------ Material to process ------

(* ===== verification/CredentialEndpoint.v ===== *)
(** * The credential endpoint

    [VCICredential] and [VCINonce] of [internal/apigw/apiv1/handlers_issuer.go]
    with everything they call there, in [scope_match.go], [auxiliary_data.go],
    [pkg/model/data_sources.go] and [pkg/model/config.go].  A handler as in
    [Handlers]: every call of a store or a service is a step, and so is every
    read through the pointer the session store handed out.  The configuration is
    constant (the refresh of type metadata in the background is left out);
    metrics, log lines and descriptions of errors are left out.  A request draws
    from [entropy 0] for its document and from [entropy 1] for its openings. *)

From S2P Require Import Prelude GoStrings GoValue Base64 Utf8 Json Jwt SdJwt SdJwtVerify SdJwtIssue TokenStatusListCWT Cose MdocSchema ClaimPaths Derivations AuxiliaryData OAuth2 AuthContext AuthStore GenericCache IssuerClient Handlers KeyProofs PresentationDoc CredentialRequest.

Inductive cerror :=
| CVci (e : vci_error)
| COAuth (code : string) (status : Z)
| CDPoP (e : dpop_error)
| CStore (e : cache_error)
| CPresentation (e : presentation_error)
| CDerivation (e : derivation_error)
| CClaimInput                           (* a claim an opening needs *)
| CIssuer                               (* the issuer's error, passed on *)
| CPlain.                               (* an error without a code *)

Abbreviation C := (handler cerror).

Definition vci {A} (r : result vci_error A) : C A := lift (map_err CVci r).
Definition reject {A} (e : vci_error) : C A := fail (CVci e).

(** ** Device keys of mobile documents *)

Definition convertJWKToCOSEKey `{CBOR} (jwk : Jwk) : option (list Z) :=
  x ← RawURLEncoding.DecodeString (jk_X jwk);
  y ← RawURLEncoding.DecodeString (jk_Y jwk);
  match NewCOSEKeyFromCoordinates (jk_Kty jwk) (jk_Crv jwk) x (Some y) with
  | Ok k => COSEKey_Bytes k
  | Err _ => None
  end.

(** ** Configuration *)

Record vci_config := mkVciConfig {
  vc_CredentialEndpoint : string;
  vc_CredentialIssuer : string;
  vc_BatchSize : option Z;                            (* of [batch_credential_issuance] *)
  vc_Configurations : configurations;                 (* [credential_configurations_supported] *)
  vc_Metadata : gmap string CredentialMetadata;       (* by scope *)
  vc_Presentation : gmap string PresentationScope;
  vc_Datastore : gmap string (list Derivation);       (* the derivations of a scope, by source *)
  vc_Assertion : gmap string (list Derivation);
  vc_ExternalAPI : gmap string (list Derivation);
  vc_EmitCredentialMetadata : bool
}.

Record CredentialResponse := mkCredentialResponse {
  cr_Credentials : list string;
  cr_CredentialMetadata : option published_metadata
}.

Definition DataSourceDatastore := "datastore".
Definition DataSourceAssertion := "assertion".
Definition DataSourceExternalAPI := "external_api".
Definition DataSourcePresentation := "presentation".
(** The providers whose documents are in the session cache. *)
Definition session_providers : list string := ["openid4vp"; "saml"; "oidc"; "datastore"].

(** [strings.TrimPrefix] *)
Definition TrimPrefix (p s : string) : string :=
  if HasPrefix p s then String.substring (String.length p) (String.length s - String.length p) s else s.

Section config.
Variable cfg : vci_config.

Definition GetCredentialMetadata (scope : string) : option CredentialMetadata := vc_Metadata cfg !! scope.

Definition DerivationsFor (scope : string) : list Derivation :=
  match vc_Datastore cfg !! scope, vc_Assertion cfg !! scope, vc_ExternalAPI cfg !! scope with
  | Some ((_ :: _) as l), _, _ => l
  | _, Some ((_ :: _) as l), _ => l
  | _, _, Some l => l
  | _, _, _ => []
  end.
(* ===== verification/PresentationWitness.v ===== *)
(** * A presentation at a concrete gateway

    Ada presents her credential to be issued another one.  The theorems on
    presented tokens, claims, values and dates are applied to what she sends, and
    [published_on_grounds] to the run of the endpoint; copies, other people and
    other credentials are refused. *)

From Stdlib Require Import SpecFloat.
From stdpp Require Import relations.
From S2P Require Import Prelude Bytes GoStrings GoValue Base64 Utf8 Json Jwt SdJwt SdJwtVerify SdJwtIssue SdJwtWitness TokenStatusListCWT Cose MdocSchema Mdoc MdocDevice MdocWitness ClaimPaths Derivations AuxiliaryData ClaimsWitness OAuth2 AuthContext AuthStore AuthStoreSteps GenericCache IssuerClient Handlers HandlersSafety TokenEndpoint TokenWitness KeyProofs PresentationDoc CredentialRequest CredentialEndpoint VpToken PresentedClaims PresentedClaimsFacts PresentationFlow PresentationSafety.

#[local] Existing Instances toy_cbor toy_hash any_verify toy_mdoc toy_raw toy_response.
#[local] Existing Instance amd64.
#[local] Instance no_rfc3339 : Times := {| ParseDuration _ := None; parse_RFC3339 _ := None |}.
#[local] Instance no_rfc3339_laws : TimesLaws.
Proof. split. done. Qed.
#[local] Instance no_numbers : NumberText := {| number_Int64 _ := None; number_Float64 _ := None |}.
#[local] Instance toy_tx : TxJSON := {|
  unmarshal_tx s := m ← UnmarshalMap s; Some (str_field m "type", default [] (m !! "credential_ids" ≫= json_strings), m !! "transaction_data_hashes_alg")
|}.

(** ** A token *)

Definition compact (header claims : jobject) (key : string) : string :=
  let text := b64 (default "" (Marshal (JObj header))) +:+ "." +:+ b64 (default "" (Marshal (JObj claims))) in
  text +:+ "." +:+ b64 (default "" (sig_sign "ES256" key text)).

Definition issuer_name := "https://pid.example".
Definition pid_claims (vct : string) : jobject :=
  <["iss" := JStr issuer_name]> (<["vct" := JStr vct]> (<["person_id" := JStr "ada-1"]> (<["birthdate" := JStr "1990-01-15"]>
    {["cnf" := JObj {["jwk" := JObj {["kid" := JStr "ada"]}]}]}))).
Definition issued (vct : string) : string :=
  compact (<["alg" := JStr "ES256"]> (<["typ" := JStr "dc+sd-jwt"]> {["jwk" := JObj {["kid" := JStr "pid-key"]}]})) (pid_claims vct) "pid-key".

Definition payment : string :=
  b64 (default "" (Marshal (JObj (<["type" := JStr "urn:eudi:sca:payment:1"]> {["credential_ids" := JArr [JStr "pid"]]})))).

(** The proof of the holder, with what it may also say. *)
Definition kb_claims (nonce aud covered : string) (more : jobject) : jobject :=
  more ∪ (<["nonce" := JStr nonce]> (<["aud" := JStr aud]> (<["iat" := JFloat (float_of_Z 100)]> {["sd_hash" := JStr (SdJwt.digest checksum covered)]}))).
Definition presentation (vct nonce aud key : string) (more : jobject) : string :=
  let sd := issued vct +:+ "~" in
  sd +:+ compact (<["alg" := JStr "ES256"]> {["typ" := JStr "kb+jwt"]}) (kb_claims nonce aud sd more) key.

Definition verifier_name := "x509_san_dns:gateway.example".
Definition ada := presentation "urn:pid" "nonce-1" verifier_name "ada" ∅.

Definition pid_trust (_ : Z) : JWTTrustVerifier :=
  mkTrustVerifier (Some (fun r => Some (bool_decide (ev_SubjectID r = issuer_name)))) None None [] None
    (Some (fun jwk => match jwk !! "kid" with Some (JStr k) => Some k | _ => None end)).
Definition check_for (nonce : string) : VPTokenValidator := mkValidator nonce verifier_name true [] "" [] 0.

Lemma accepted_presentation_witness :
  ∃ t parsed, vouched (pid_trust 0) ada t ∧ Token_Parse 10 ada = Ok parsed ∧ resolved_from 10 (Claims t) parsed.
Proof.
  destruct (accepted_presentation 10 (check_for "nonce-1") (pid_trust 0) ada (110 * second) None) as (t & parsed & _ & _ & Hv & Hp & Hr & _);
    [vm_compute; reflexivity|vm_compute; reflexivity|discriminate|discriminate|]. exists t, parsed. exact (conj Hv (conj Hp Hr)).
Defined.

(** A copy signed by another, a proof for another request, one for another
    presentation, and an issuer nobody trusts. *)
Example refused_tokens :
  Validate 10 (check_for "nonce-1") (presentation "urn:pid" "nonce-1" verifier_name "eve" ∅) (110 * second) = Err (VPNotSigned SignatureInvalid) ∧
  Validate 10 (check_for "nonce-2") ada (110 * second) = Err VPNonce ∧
  Validate 10 (check_for "nonce-1") (presentation "urn:pid" "nonce-1" verifier_name "ada" {["sd_hash" := JStr "other"]}) (110 * second) = Err VPSdHash ∧
  Validate 10 (check_for "nonce-1") ada (7300 * second) = Err VPStale ∧
  EvaluateIssuerTrust (mkTrustVerifier (Some (fun _ => Some false)) None None [] None (tv_parseJWK (pid_trust 0))) ada = Err TNotTrusted ∧
  EvaluateIssuerTrust (mkTrustVerifier (tv_Evaluate (pid_trust 0)) None None ["none"; "RS256"] None (tv_parseJWK (pid_trust 0))) ada =
    Err (TSignature KeyfuncFailed).
Proof. split_and!; vm_compute; reflexivity. Qed.

(** ** A payment *)

Definition payment_check : VPTokenValidator := mkValidator "nonce-1" verifier_name true [payment] "pid" ["direct_post.jwt"] 0.
Definition means : jobject :=
  <["transaction_data_hashes" := JArr [JStr (SdJwt.digest checksum payment)]]> (<["response_mode" := JStr "direct_post.jwt"]>
    (<["jti" := JStr "payment-7"]> {["amr" := JArr [JObj {["knowledge" := JStr "pattern"]}; JObj {["possession" := JStr "other"]}]]})).
Definition paid := presentation "urn:pid" "nonce-1" verifier_name "ada" means.
Definition payment_entry : decodedTransactionData := mkTx payment "urn:eudi:sca:payment:1" ["pid"] [] false.

Lemma transactions_committed_witness : ∃ proof : Jwt.Token, strong (Claims proof) ∧ Claims proof !! "jti" = Some (JStr "payment-7").
Proof.
  destruct (transactions_committed 10 payment_check paid (110 * second) (Some "payment-7") [payment_entry])
    as (_ & _ & proof & _ & _ & _ & _ & _ & _ & _ & _ & _ & Hts); [vm_compute; reflexivity|vm_compute; reflexivity|discriminate|].
  destruct Hts as (id & mode & [= <-] & Hs & Hj & _); [constructor; vm_compute; reflexivity|]. exists proof. exact (conj Hs Hj).
Defined.

Example refused_payments :
  Validate 10 payment_check ada (110 * second) = Err VPTransaction ∧
  Validate 10 payment_check (presentation "urn:pid" "nonce-1" verifier_name "ada"
    (<["amr" := JArr [JObj {["knowledge" := JStr "pattern"]}; JObj {["knowledge" := JStr "other"]}]]> means)) (110 * second) = Err VPTransaction.
Proof. split; vm_compute; reflexivity. Qed.

(** ** Values and dates *)

Definition license : pmap :=
  <["org.iso.18013.5.1.birth_date" := PTag 1004 (PText "1990-01-15")]> (<["org.iso.18013.5.1.portrait" := PBytes (Some [255; 216])]>
    {["org.iso.18013.5.1.driving_privileges" := PArr [PAnyMap {["issue_date" := PTag 1 (PInt64 632361600)]} false]]}).

Definition license_required : list (string * list string) := [("org.iso.18013.5.1.birth_date", []); ("org.iso.18013.5.1.driving_privileges", [])].

Lemma verified_claims_exact_witness : ∃ verified,
  verifiedClaims "mso_mdoc" license license_required = Ok verified ∧
  lookupClaimPath "mso_mdoc" verified "org.iso.18013.5.1.birth_date" = Some (PTag 1004 (PText "1990-01-15")).
Proof.
  eexists. split; [reflexivity|].
  destruct (proj1 (verified_claims_exact "mso_mdoc" license license_required) _ eq_refl) as [Hall _].
  destruct (Hall "org.iso.18013.5.1.birth_date" [] (list_elem_of_here _ _)) as (v & Hv & Hl & _). rewrite Hl, <- Hv. vm_compute. reflexivity.
Defined.

(** What does not nest the claim the scope names is refused. *)
Example flat_claim_refused :
  verifiedClaims "dc+sd-jwt" {["identity.birthdate" := PText "1990-01-15"]} [("identity.birthdate", [])] = Err (MissingRequiredClaim "identity.birthdate") ∧
  verifiedClaims "dc+sd-jwt" {["country" := PText "NO"]} [("country", ["SE"; "DK"])] = Err (ValueNotAllowed "country").
Proof. split; reflexivity. Qed.

Definition privileges : pvalue :=
  PArr [PAnyMap {["issue_date" := PTag 1 (PInt64 632361600); "code" := PText "B"; "count" := PUint64 9007199254740991]} false].
Definition stored_privileges : pvalue :=
  PArr [PMap {["issue_date" := PText "1990-01-15T00:00:00Z"; "code" := PText "B"; "count" := PUint64 9007199254740991]}].

Lemma stored_exactly_witness :
  same_meaning privileges stored_privileges ∧ carried stored_privileges ∧ documentValue stored_privileges = Some stored_privileges.
Proof.
  destruct (stored_exactly privileges stored_privileges) as (Hm & Hc & Hs & _); [vm_compute; reflexivity|vm_compute; reflexivity|].
  exact (conj Hm (conj Hc Hs)).
Defined.

Example unrepresentable :
  documentValue (PUint64 9007199254740992) = None ∧ documentValue (PFloat S754_nan) = None ∧
  documentValue (PAnyMap ∅ true) = None ∧ documentValue (PTag 37 (PText "x")) = None ∧ documentValue (PTime (253402300800 * second)) = None.
Proof. split_and!; vm_compute; reflexivity. Qed.

Lemma presented_date_witness : ∃ d, parse_DateOnly "1969-12-31" = Some d ∧ midnight d ≤ - second < midnight d + day.
Proof.
  destruct (presented_date (PTag 1 (PInt64 (-1))) "1969-12-31") as (d & Hd & _ & _ & Hi); [vm_compute; reflexivity|].
  exists d. split; [exact Hd|]. apply Hi. vm_compute. reflexivity.
Defined.

(** ** The endpoint *)

(** A response is its key identifier and its tokens, in the clear. *)
#[local] Instance clear_flow : FlowEnv := {|
  jwe_open response key :=
    match Cut "." response with
    | Some (_, body) => m ← unb64 body ≫= UnmarshalMap;
                        if bool_decide (str_field m "key" = key) then Some (m !! "vp_token", str_field m "state") else None
    | None => None
    end;
  struct_kid s := m ← UnmarshalMap s; Some (str_field m "kid");
  public_thumbprint _ := Some [1];
  peek_documents _ := None;
  peek_zk _ := None
|}.
#[local] Instance views : ContextViews := {| query_ids _ := ["pid"]; rule_tests _ := [("person_id", "ada-1")] |}.

Definition encrypted (kid key : string) (token : string) : string :=
  b64 (default "" (Marshal (JObj {["kid" := JStr kid]}))) +:+ "." +:+
  b64 (default "" (Marshal (JObj (<["key" := JStr key]> (<["state" := JStr "s"]> {["vp_token" := JObj {["pid" := JStr token]}]}))))).

Definition sd_metadata (vct : string) : CredentialMetadata :=
  mkCredentialMetadata "dc+sd-jwt" (Some (mkVCTM vct [])) "" "" "" None "" "" [] [] None.
Definition diploma_entry : AuthScopeEntry :=
  mkAuthScope ["person_id"] {["person_id" := "authentic_source_person_id"]} [("birthdate", "birth_date")].
Definition gateway_cfg : flow_config :=
  mkFlowConfig
    (mkVciConfig "" "" None ∅ (<["pid" := sd_metadata "urn:pid"]> (<["copy" := sd_metadata "urn:copy"]> {["diploma" := sd_metadata "urn:diploma"]}))
       {["copy" := mkPresentationScope [("pid", mkPresentedCredential [("person_id", [])] [])] [("level", GString "high")] ""]} ∅ ∅ ∅ false)
    "https://pdp.example" (Some "https://gateway.example/verification/direct_post") (Some "https://gateway.example/callback")
    {["diploma" := mkDatastoreScope AuthProviderOpenID4VP "university" {["pid" := diploma_entry]}]} {["copy" := AuthProviderOpenID4VP]}.

(** The keeper of the documents knows Ada. *)
Definition records : peers :=
  mkPeers (fun _ _ => None) (fun _ _ _ _ => false)
    (fun _ _ _ => Err NoIdentityFound)
    (fun _ _ id => Some (if bool_decide (id = "ada-1") then [("doc-1", Some (mkDocument (Some [("degree", GString "MSc")]) [] []))] else [])).

(** A session for a scope, found by its key; its rule is that of [views]. *)
Definition prepared (scope source : string) : AuthorizationContext :=
  mkContext "session-1" 0 (1000 * second) "" "" "" "" "" "" "" "code-1" false [] 0 None "" "" "" false "university" "" "" source "" ""
    "kid-1" "response-1" "" (Some GNil)
    (mkRest "pending" "" verifier_name [scope] "nonce-1" (Some GNil) false false "" "" [] 0 "" [] "" "" "" false false 0 0 0 None "" "" GNil "" [] [] "" [] [] "").
Definition start (scope source : string) : world :=
  let keys := MemoryCache.Set_ AuthContextTTL (100 * second) "kid-1" "key-1" ∅ in
  fst (run_op all_valid (100 * second) (OSave (prepared scope source)) (mkWorld (mkStore ∅ 0 ∅ ∅ []) ∅ ∅ ∅ keys records)).

Abbreviation post := (VerificationDirectPost gateway_cfg 10 pid_trust None (fun _ => PNil) fixed_draws).
Definition posted (scope source token : string) :=
  exec all_valid (at_second 110) 0 (post (encrypted "kid-1" "key-1" token)) (start scope source).
Definition cached (w : world) : option documents := snd (MemoryCache.Get (111 * second) "session-1" (w_docs w)).

Definition decorated : documents :=
  [("doc-1", Some (mkDocument (Some [("degree", GString "MSc"); ("birth_date", GString "1990-01-15")]) ["birth_date"] []))].

(** Ada's diploma, and a copy of what she presented. *)
Example presentation_published :
  (posted "diploma" "datastore" ada).2 = Ok (mkDirectPostResponse "" "https://gateway.example/callback" "response-1") ∧
  cached (posted "diploma" "datastore" ada).1 = Some decorated ∧
  Identifier (deref (w_auth (posted "diploma" "datastore" ada).1) 0) = "ada-1" ∧
  cached (posted "copy" DataSourcePresentation ada).1 =
    Some [("pid", Some (mkDocument (Some [("person_id", GString "ada-1"); ("level", GString "high"); ("date_of_issuance", GString "2024-06-01")]) [] []))].
Proof. split_and!; vm_compute; reflexivity. Qed.

(** Another type of credential, another person, a proof for another request, and
    a key nobody handed out; nothing is published. *)
Example refused_presentations :
  (posted "diploma" "datastore" (presentation "urn:loyalty-card" "nonce-1" verifier_name "ada" ∅)).2 = Err (FClaim TypeMismatch) ∧
  (posted "diploma" "datastore" (presentation "urn:pid" "nonce-0" verifier_name "ada" ∅)).2 = Err (FVp VPNonce) ∧
  (exec all_valid (at_second 110) 0 (post (encrypted "kid-2" "key-1" ada)) (start "diploma" "datastore")).2 = Err FNoKey ∧
  (exec all_valid (at_second 110) 0 (post (encrypted "kid-1" "key-2" ada)) (start "diploma" "datastore")).2 = Err FDecrypt ∧
  cached (posted "diploma" "datastore" (presentation "urn:loyalty-card" "nonce-1" verifier_name "ada" ∅)).1 = None.
Proof. split_and!; vm_compute; reflexivity. Qed.

Definition posts : list string := [encrypted "kid-1" "key-1" ada; encrypted "kid-1" "key-1" ada].
Definition both_posted := pool_schedule all_valid (in_turn 30) (start "diploma" "datastore", (fun response => mkThread (post response) []) <$> posts).
Definition post_log : list event := match both_posted.2 !! 1%nat with Some th => t_log th | None => [] end.
Definition is_publication (e : event) : bool := match projT1 e with ODocumentSet _ _ => true | _ => false end.
Definition published_at : nat := match list_find (fun e => is_publication e = true) post_log with Some (n, _) => n | None => 0 end.

Lemma published_on_grounds_witness :
  direct_grounds gateway_cfg 10 pid_trust None (fun _ => PNil) fixed_draws (encrypted "kid-1" "key-1" ada) (take published_at post_log)
    (ODocumentSet "session-1" decorated).
Proof.
  refine (published_on_grounds gateway_cfg 10 pid_trust None (fun _ => PNil) fixed_draws all_valid (fun _ _ => True)
            (start "diploma" "datastore") both_posted.1 posts both_posted.2 1%nat _ post_log _ published_at (ODocumentSet "session-1" decorated) tt _ eq_refl _ _).
  - rewrite <- surjective_pairing. apply pool_schedule_run.
  - unfold post_log. vm_compute. reflexivity.
  - vm_compute. reflexivity.
Defined.
Definition WithDCAPIRequest (expectedOrigin : string) (r : RequestObject) : RequestObject :=
  mkRequestObject "" (ro_AUD r) (ro_ISS r) (ro_ClientID r) (ro_ResponseType r) ResponseModeDCAPIJWT (ro_State r) (ro_Nonce r)
    (ro_DCQLQuery r) (ro_ClientMetadata r) (ro_IAT r)
    (if str_empty expectedOrigin then ro_ExpectedOrigins r else [expectedOrigin]).

Definition narrowed_metadata (m : ClientMetadata) : ClientMetadata :=
  mkClientMetadata (md_VPFormatsSupported m) (md_JWKS m) InteractiveAuthorizationEncValues (md_AuthorizationEncryptedResponseALG m)
    (if str_empty (md_AuthorizationEncryptedResponseENC m) then "" else "A256GCM").

Definition WithInteractiveAuthorization (responseMode expectedOrigin : string) (r : RequestObject) : RequestObject :=
  let v := WithDCAPIRequest expectedOrigin r in
  mkRequestObject (ro_ResponseURI v) (ro_AUD v) (ro_ISS v) (ro_ClientID v) (ro_ResponseType v) responseMode (ro_State v) (ro_Nonce v)
    (withCryptographicHolderBinding (ro_DCQLQuery v)) (narrowed_metadata (ro_ClientMetadata v)) (ro_IAT v) (ro_ExpectedOrigins v).

(** A query as the value a context keeps; it is read back as it was written. *)
Class QueryValues `{ContextViews} := {
  of_dcql : DCQL → goval;
  of_dcql_ids : ∀ q, query_ids (of_dcql q) = map ID (default [] (Credentials q))
}.

Class RequestEnv := {
  public_half : string → option string;       (* the public key a wallet accepts, of a private one *)
  sign_request : RequestObject → option string
}.

Definition set_DCQLQuery (v : option goval) (d : AuthorizationContext) : AuthorizationContext :=
  mkContext (SessionID d) (CreatedAt d) (ExpiresAt d) (WalletClientID d) (State d) (CodeChallenge d)
    (CodeChallengeMethod d) (AuthSession d) (IssuerState d) (AuthSessionDPoPThumbprint d) (Code d) (Forfeited d)
    (RedeemedBy d) (TXCodeAttempts d) (Token d) (AccessToken d) (RequestURI d) (WalletURI d) (Consent d)
    (AuthenticSource d) (Identifier d) (AuthProvider d) (DataSource d) (RemoteName d) (RefreshToken d)
    (EphemeralEncryptionKeyID d) (VerifierResponseCode d) (RequestObjectID d) v (other d).
Definition by_response_code (code : string) : AuthorizationContext :=
  mkContext "" 0 0 "" "" "" "" "" "" "" "" false [] 0 None "" "" "" false "" "" "" "" "" "" "" code "" None zero_rest.

Section requests.
Context `{QueryValues} `{RequestEnv}.
Variable cfg : gateway_config.
(** The key this request would draw, for an identifier. *)
Variable new_key : string → option string.

(** The private key as it is stored, and the public half. *)
Definition ephemeralKeyPair (privateJWK : string) : H (string * string) :=
  match public_half privateJWK with Some publicJWK => mret (privateJWK, publicJWK) | None => fail HInternal end.

Definition EphemeralEncryptionKey (kid : string) : H (string * string) :=
  existing ← perform (OKey kid);
  match existing with
  | Some key => ephemeralKeyPair key
  | None =>
      match new_key kid with
      | None => fail HInternal
      | Some privateJWK =>
          stored ← perform (OKeyNX kid privateJWK);
          if stored : bool then ephemeralKeyPair privateJWK else
          winner ← perform (OKey kid);
          match winner with Some key => ephemeralKeyPair key | None => fail HInternal end
      end
  end.

(** [d] is the document as it is read, field by field, in the source. *)
Definition request_object (d : AuthorizationContext) (dcql : DCQL) (responseURI publicJWK : string) (now : Z) : RequestObject :=
  let legacy v := if gc_LegacyJARM cfg then v else "" in
  mkRequestObject responseURI "https://self-issued.me/v2" (ClientID (other d)) (ClientID (other d)) "vp_token" ResponseModeDirectPostJWT
    (State d) (AuthContext.Nonce (other d)) dcql
    (mkClientMetadata (gc_VPFormats cfg) [publicJWK] ["A256GCM"; "A128GCM"] (legacy "ECDH-ES") (legacy "A256GCM")) (unix now) [].

(** [read] gives the document: through a pointer, or a copy the caller has. *)
Definition buildIssuanceAuthRequestObject (read : H AuthorizationContext) (dcql : DCQL) : H RequestObject :=
  d ← read;
  '(_, ephemeralPublicJWK) ← EphemeralEncryptionKey (EphemeralEncryptionKeyID d);
  match fc_ResponseURI (gc_flow cfg) with
  | None => fail HInternal
  | Some responseURI =>
      d ← read;
      now ← perform ONow;
      mret (request_object d dcql responseURI ephemeralPublicJWK now)
  end.

Definition or_internal {A} (o : option A) : H A := match o with Some a => mret a | None => fail HInternal end.

Definition VerificationRequestObject (id : string) : H string :=
  found ← perform (OGet (by_response_code id));
  match found with
  | Err e => fail (HStore e)
  | Ok l =>
      d ← perform (OLoad l);
      scope ← or_internal (matchScope (fc_vci (gc_flow cfg)) (Scopes (other d)));
      vpAuth ← or_internal (GetOpenID4VPAuth (gc_flow cfg) scope);
      dcql ← or_internal (buildIssuanceAuthDCQL cfg vpAuth);
      _ ← perform (OAssign l (set_DCQLQuery (Some (of_dcql dcql))));
      updated ← perform (OUpdate l);
      match updated with
      | Err _ => fail HInternal
      | Ok _ =>
          authorizationRequest ← buildIssuanceAuthRequestObject (perform (OLoad l)) dcql;
          or_internal (sign_request authorizationRequest)
      end
  end.
End requests.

------

A line qualifies when it holds the word "JArr"; report all qualifying lines from the records above.

#### Task solution
  b64 (default "" (Marshal (JObj (<["type" := JStr "urn:eudi:sca:payment:1"]> {["credential_ids" := JArr [JStr "pid"]]})))).
  <["transaction_data_hashes" := JArr [JStr (SdJwt.digest checksum payment)]]> (<["response_mode" := JStr "direct_post.jwt"]>
    (<["jti" := JStr "payment-7"]> {["amr" := JArr [JObj {["knowledge" := JStr "pattern"]}; JObj {["possession" := JStr "other"]}]]})).
    (<["amr" := JArr [JObj {["knowledge" := JStr "pattern"]}; JObj {["knowledge" := JStr "other"]}]]> means)) (110 * second) = Err VPTransaction.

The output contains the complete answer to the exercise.